## Your assignment
Scan the records and identify every line in which the string "bytes" occurs, then return those lines.
▼
Lemma search_by_tag_lists_witness :
  let s := (add_tag "a" "Draft" s_two_documents).2 in
  (exists d l, (d, l) ∈ Dict.items (tags_cache s)
               /\ tag_in (Py.strip (Py.lower " DRAFT ")) l = true)
  /\ search_by_tag " DRAFT " s
     = Py.join (String Py.nl "")
         [ "Documents with tag 'draft':";
           "========================================";
           String Py.nl "- a";
           "  Size: 3 bytes";
           "  All tags: draft" ].
Proof.
  intros s.
  assert (exists d, exists l, (d, l) ∈ Dict.items (tags_cache s)
                      /\ tag_in (Py.strip (Py.lower " DRAFT ")) l = true) as Hc.
  { exists "a", ["draft"]. split; [| reflexivity].
    replace (tags_cache s) with [("a", ["draft"])] by reflexivity.
    apply list_elem_of_singleton. reflexivity. }
  destruct (proj2 (search_by_tag_lists s " DRAFT ") Hc) as (lines & Hout & _).
  split; [exact Hc | reflexivity].
Defined.

(** ** Normalized tags *)

Lemma lower_char_idemp (c : ascii) : Py.lower_char (Py.lower_char c) = Py.lower_char c.
Proof. destruct c as [[] [] [] [] [] [] [] []]; reflexivity. Qed.

Lemma isspace_lower_char (c : ascii) : Py.isspace (Py.lower_char c) = Py.isspace c.
Proof. destruct c as [[] [] [] [] [] [] [] []]; reflexivity. Qed.

Lemma lower_idemp (s : string) : Py.lower (Py.lower s) = Py.lower s.
Proof.
  induction s as [|c s IH]; [done|]. cbn [Py.lower].
  by rewrite lower_char_idemp, IH.
Qed.

Lemma lower_lstrip (s : string) : Py.lower (Py.lstrip s) = Py.lstrip (Py.lower s).
Proof.
  induction s as [|c s IH]; [done|]. cbn [Py.lstrip Py.lower].
  rewrite isspace_lower_char. by destruct (Py.isspace c).
Qed.

Lemma lower_rstrip (s : string) : Py.lower (Py.rstrip s) = Py.rstrip (Py.lower s).
Proof.
  induction s as [|c s IH]; [done|]. cbn [Py.rstrip Py.lower].
  rewrite <- IH, isspace_lower_char.
  destruct (Py.rstrip s) as [|x r]; cbn [Py.lower]; [by destruct (Py.isspace c) | done].
Qed.

(** Text that does not begin with white space. *)
Definition no_leading_space (s : string) : Prop :=
  match s with
  | EmptyString => True
  | String c _ => Py.isspace c = false
  end.

Lemma lstrip_no_leading_space (s : string) : no_leading_space (Py.lstrip s).
Proof.
  induction s as [|c s IH]; [done|]. cbn [Py.lstrip].
  by destruct (Py.isspace c) eqn:Hc.
Qed.

Lemma lstrip_id (s : string) : no_leading_space s -> Py.lstrip s = s.
Proof. destruct s as [|c s]; [done|]. cbn. by intros ->. Qed.

Lemma rstrip_no_leading_space (s : string) :
  no_leading_space s -> no_leading_space (Py.rstrip s).
Proof.
  destruct s as [|c s]; [done|]. cbn [no_leading_space Py.rstrip]. intros Hc.
  destruct (Py.rstrip s); [by rewrite Hc | done].
Qed.

Lemma rstrip_idemp (s : string) : Py.rstrip (Py.rstrip s) = Py.rstrip s.
Proof.
  induction s as [|c s IH]; [done|]. cbn [Py.rstrip].
  destruct (Py.rstrip s) as [|x r] eqn:Hr.
  - destruct (Py.isspace c) eqn:Hc; [done|]. cbn [Py.rstrip]. by rewrite Hc.
  - cbn [Py.rstrip]. cbn [Py.rstrip] in IH. by rewrite IH.
Qed.

Lemma strip_idemp (s : string) : Py.strip (Py.strip s) = Py.strip s.
Proof.
  unfold Py.strip.
  rewrite (lstrip_id (Py.rstrip (Py.lstrip s)))
    by apply rstrip_no_leading_space, lstrip_no_leading_space.
  apply rstrip_idemp.
Qed.

Lemma normalize_idemp (t : string) :
  Py.strip (Py.lower (Py.strip (Py.lower t))) = Py.strip (Py.lower t).
Proof.
  unfold Py.strip at 2. rewrite lower_rstrip, lower_lstrip, lower_idemp.
  fold (Py.strip (Py.lower t)). apply strip_idemp.
Qed.

(** X20: normalizing a tag twice is normalizing it once, so the text under
    which a tag is stored addresses that tag: [add_tag], [remove_tag] and
    [search_by_tag] do with the normalized text (lower case, no white space
    around it) exactly what they do with the text as given. *)
Theorem normalized_tag_addresses (s : state) (d t : string) :
  let tag := Py.strip (Py.lower t) in
  Py.strip (Py.lower tag) = tag
  /\ add_tag d tag s = add_tag d t s
  /\ remove_tag d tag s = remove_tag d t s
  /\ search_by_tag tag s = search_by_tag t s.
Proof.
  intros tag. pose proof (normalize_idemp t) as Hn. fold tag in Hn.
  split; [done|]. unfold add_tag, remove_tag, search_by_tag. fold tag.
  by rewrite Hn.
Qed.

(** ** Listing the tags *)

Lemma tag_total_zero (tag : string) (idx : tag_index) :
  tag_total tag idx = 0
  <-> forall d l, (d, l) ∈ Dict.items idx -> tag_in tag l = false.
Proof.
  unfold Dict.items. induction idx as [|[k l0] idx IH].
  - split; [| done]. intros _ d l Hin. by apply elem_of_nil in Hin.
  - change (tag_total tag ((k, l0) :: idx))
      with (tag_count tag l0 + tag_total tag idx).
    rewrite Nat.eq_add_0, IH, <- tag_in_count. split.
    + intros [H0 Hidx] d l [[= -> ->] | Hin]%elem_of_cons; [done | by eapply Hidx].
    + intros H. split; [apply (H k); left | intros d l Hin; apply (H d); by right].
Qed.

(** X21: [list_tags] answers "No tags defined." exactly when every tag
    list of the index is empty; the empty entries that [remove_tag] leaves
    behind do not count as tags. *)
Theorem list_tags_none (s : state) :
  list_tags s = "No tags defined."
  <-> forall d l, (d, l) ∈ Dict.items (tags_cache s) -> l = [].
Proof.
  unfold list_tags.
  destruct (tag_counts (tags_cache s)) as [|[tag n] counts] eqn:Hcounts.
  - split; [| done]. intros _ d l Hin. destruct l as [|tag l]; [done|].
    exfalso.
    pose proof (get_tag_counts tag (tags_cache s)) as Hget.
    rewrite Hcounts in Hget. cbn [Dict.get] in Hget.
    destruct (tag_total tag (tags_cache s)) eqn:Htotal; [| done].
    apply tag_total_zero with (d := d) (l := tag :: l) in Htotal; [| done].
    cbn [tag_in existsb] in Htotal. by rewrite String.eqb_refl in Htotal.
  - split; [intros H; discriminate H|]. intros Hempty. exfalso.
    pose proof (get_tag_counts tag (tags_cache s)) as Hget.
    rewrite Hcounts in Hget. cbn [Dict.get] in Hget.
    rewrite String.eqb_refl in Hget.
    assert (tag_total tag (tags_cache s) = 0) as Htotal.
    { apply tag_total_zero. intros d l Hin. by rewrite (Hempty d l Hin). }
    by rewrite Htotal in Hget.
Qed.

(** After the tag of [a] was added and removed again, the index holds the
    empty entry of [a] and no tag is listed. *)
Example list_tags_after_removal :
  let s := (remove_tag "a" "draft" (add_tag "a" "Draft" s_hello).2).2 in
  tags_cache s = [("a", [])] /\ list_tags s = "No tags defined.".
Proof. split; reflexivity. Qed.

Lemma list_tags_none_witness :
  (forall d l, (d, l) ∈ Dict.items
                 (tags_cache (remove_tag "a" "draft" (add_tag "a" "Draft" s_hello).2).2)
               -> l = [])
  /\ list_tags (remove_tag "a" "draft" (add_tag "a" "Draft" s_hello).2).2
     = "No tags defined.".
Proof.
  assert (forall d l,
            (d, l) ∈ Dict.items
              (tags_cache (remove_tag "a" "draft" (add_tag "a" "Draft" s_hello).2).2)
            -> l = []) as Hempty.
  { replace (tags_cache (remove_tag "a" "draft" (add_tag "a" "Draft" s_hello).2).2)
      with [("a", @nil string)] by reflexivity.
    intros d l [= _ ->]%list_elem_of_singleton. reflexivity. }
  split; [exact Hempty|].
  exact (proj2 (list_tags_none _) Hempty).
Defined.

(** ** Listing the documents *)

(** The lines [list_documents] adds for one entry of the cache. *)
Definition document_lines (s : state) (e : string * document) : list string :=
  let doc_tags := default [] (Dict.get e.1 (tags_cache s)) in
  let tag_str :=
    match doc_tags with
    | [] => ""
    | _ => " [Tags: " +:+ Py.join ", " doc_tags +:+ "]"
    end in
  [ String Py.nl "ID: " +:+ e.1 +:+ tag_str;
    "  Filename: " +:+ filename e.2;
    "  Size: " +:+ Py.str_of_nat (size e.2) +:+ " bytes";
    "  Modified: " +:+ modified e.2 ].

(** [list_documents()]. *)
Definition list_documents (s : state) : string :=
  match document_cache s with
  | [] => "No documents found."
  | cache =>
      Py.join (String Py.nl "")
        ([ "Available Documents:"; Py.repeat_char "=" 50 ]
         ++ flat_map (document_lines s) (merge_sort item_le (Dict.items cache)))
  end.

#[global] Instance item_le_total {V : Type} : Total (@item_le V).
Proof. intros a b. unfold item_le. apply (total String.le). Qed.

(** X22: [list_documents] answers "No documents found." exactly when the
    cache is empty; otherwise its output is the header followed by the four
    lines of every cached document, each document once, in ascending order
    of the identifiers. *)
Theorem list_documents_sorted (s : state) :
  (list_documents s = "No documents found." <-> document_cache s = [])
  /\ (document_cache s <> [] ->
      exists entries,
        entries ≡ₚ Dict.items (document_cache s)
        /\ Sorted item_le entries
        /\ list_documents s
           = Py.join (String Py.nl "")
               ([ "Available Documents:";
                  "==================================================" ]
                ++ flat_map (document_lines s) entries)).
Proof.
  unfold list_documents. destruct (document_cache s) as [|e cache] eqn:Hcache.
  - split; [done|]. by intros [].
  - split; [split; intros H; discriminate H|]. intros _.
    exists (merge_sort item_le (Dict.items (e :: cache))).
    split; [apply merge_sort_Permutation|].
    split; [apply Sorted_merge_sort; apply _ | reflexivity].
Qed.

Lemma list_documents_sorted_witness :
  document_cache s_two_documents <> []
  /\ list_documents (add_tag "a" "Draft" s_two_documents).2
     = Py.join (String Py.nl "")
         [ "Available Documents:";
           "==================================================";
           String Py.nl "ID: a [Tags: draft]";
           "  Filename: a.md";
           "  Size: 3 bytes";
           "  Modified: 2024-03-15T14:30:23";
           String Py.nl "ID: a_b";
           "  Filename: a_b.md";
           "  Size: 5 bytes";
           "  Modified: 2024-03-15T14:31:22" ].
Proof.
  assert (document_cache s_two_documents <> []) as Hne by (vm_compute; discriminate).
  destruct (proj2 (list_documents_sorted s_two_documents) Hne) as (entries & _).
  split; [exact Hne | vm_compute; reflexivity].
Defined.

(** ** Statistics *)

(** [len(s.split())]: the number of runs of characters that are not white
    space; [in_word] tells whether the character before was part of one. *)
Fixpoint count_words (in_word : bool) (s : string) : nat :=
  match s with
  | EmptyString => 0
  | String c s' =>
      if Py.isspace c then count_words false s'
      else (if in_word then 0 else 1) + count_words true s'
  end.

Definition word_count (s : string) : nat := count_words false s.

(** The digits of [format(n, ",")]: a comma before every group of three
    digits that is not the first. *)
Fixpoint group_thousands (digits : string) : string :=
  match digits with
  | EmptyString => EmptyString
  | String c rest =>
      String c
        (if (String.length rest mod 3 =? 0) && negb (String.eqb rest "")
         then "," +:+ group_thousands rest
         else group_thousands rest)
  end.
▲
## Answer for this exercise
           "  Size: 3 bytes";
    "  Size: " +:+ Py.str_of_nat (size e.2) +:+ " bytes";
           "  Size: 3 bytes";
           "  Size: 5 bytes";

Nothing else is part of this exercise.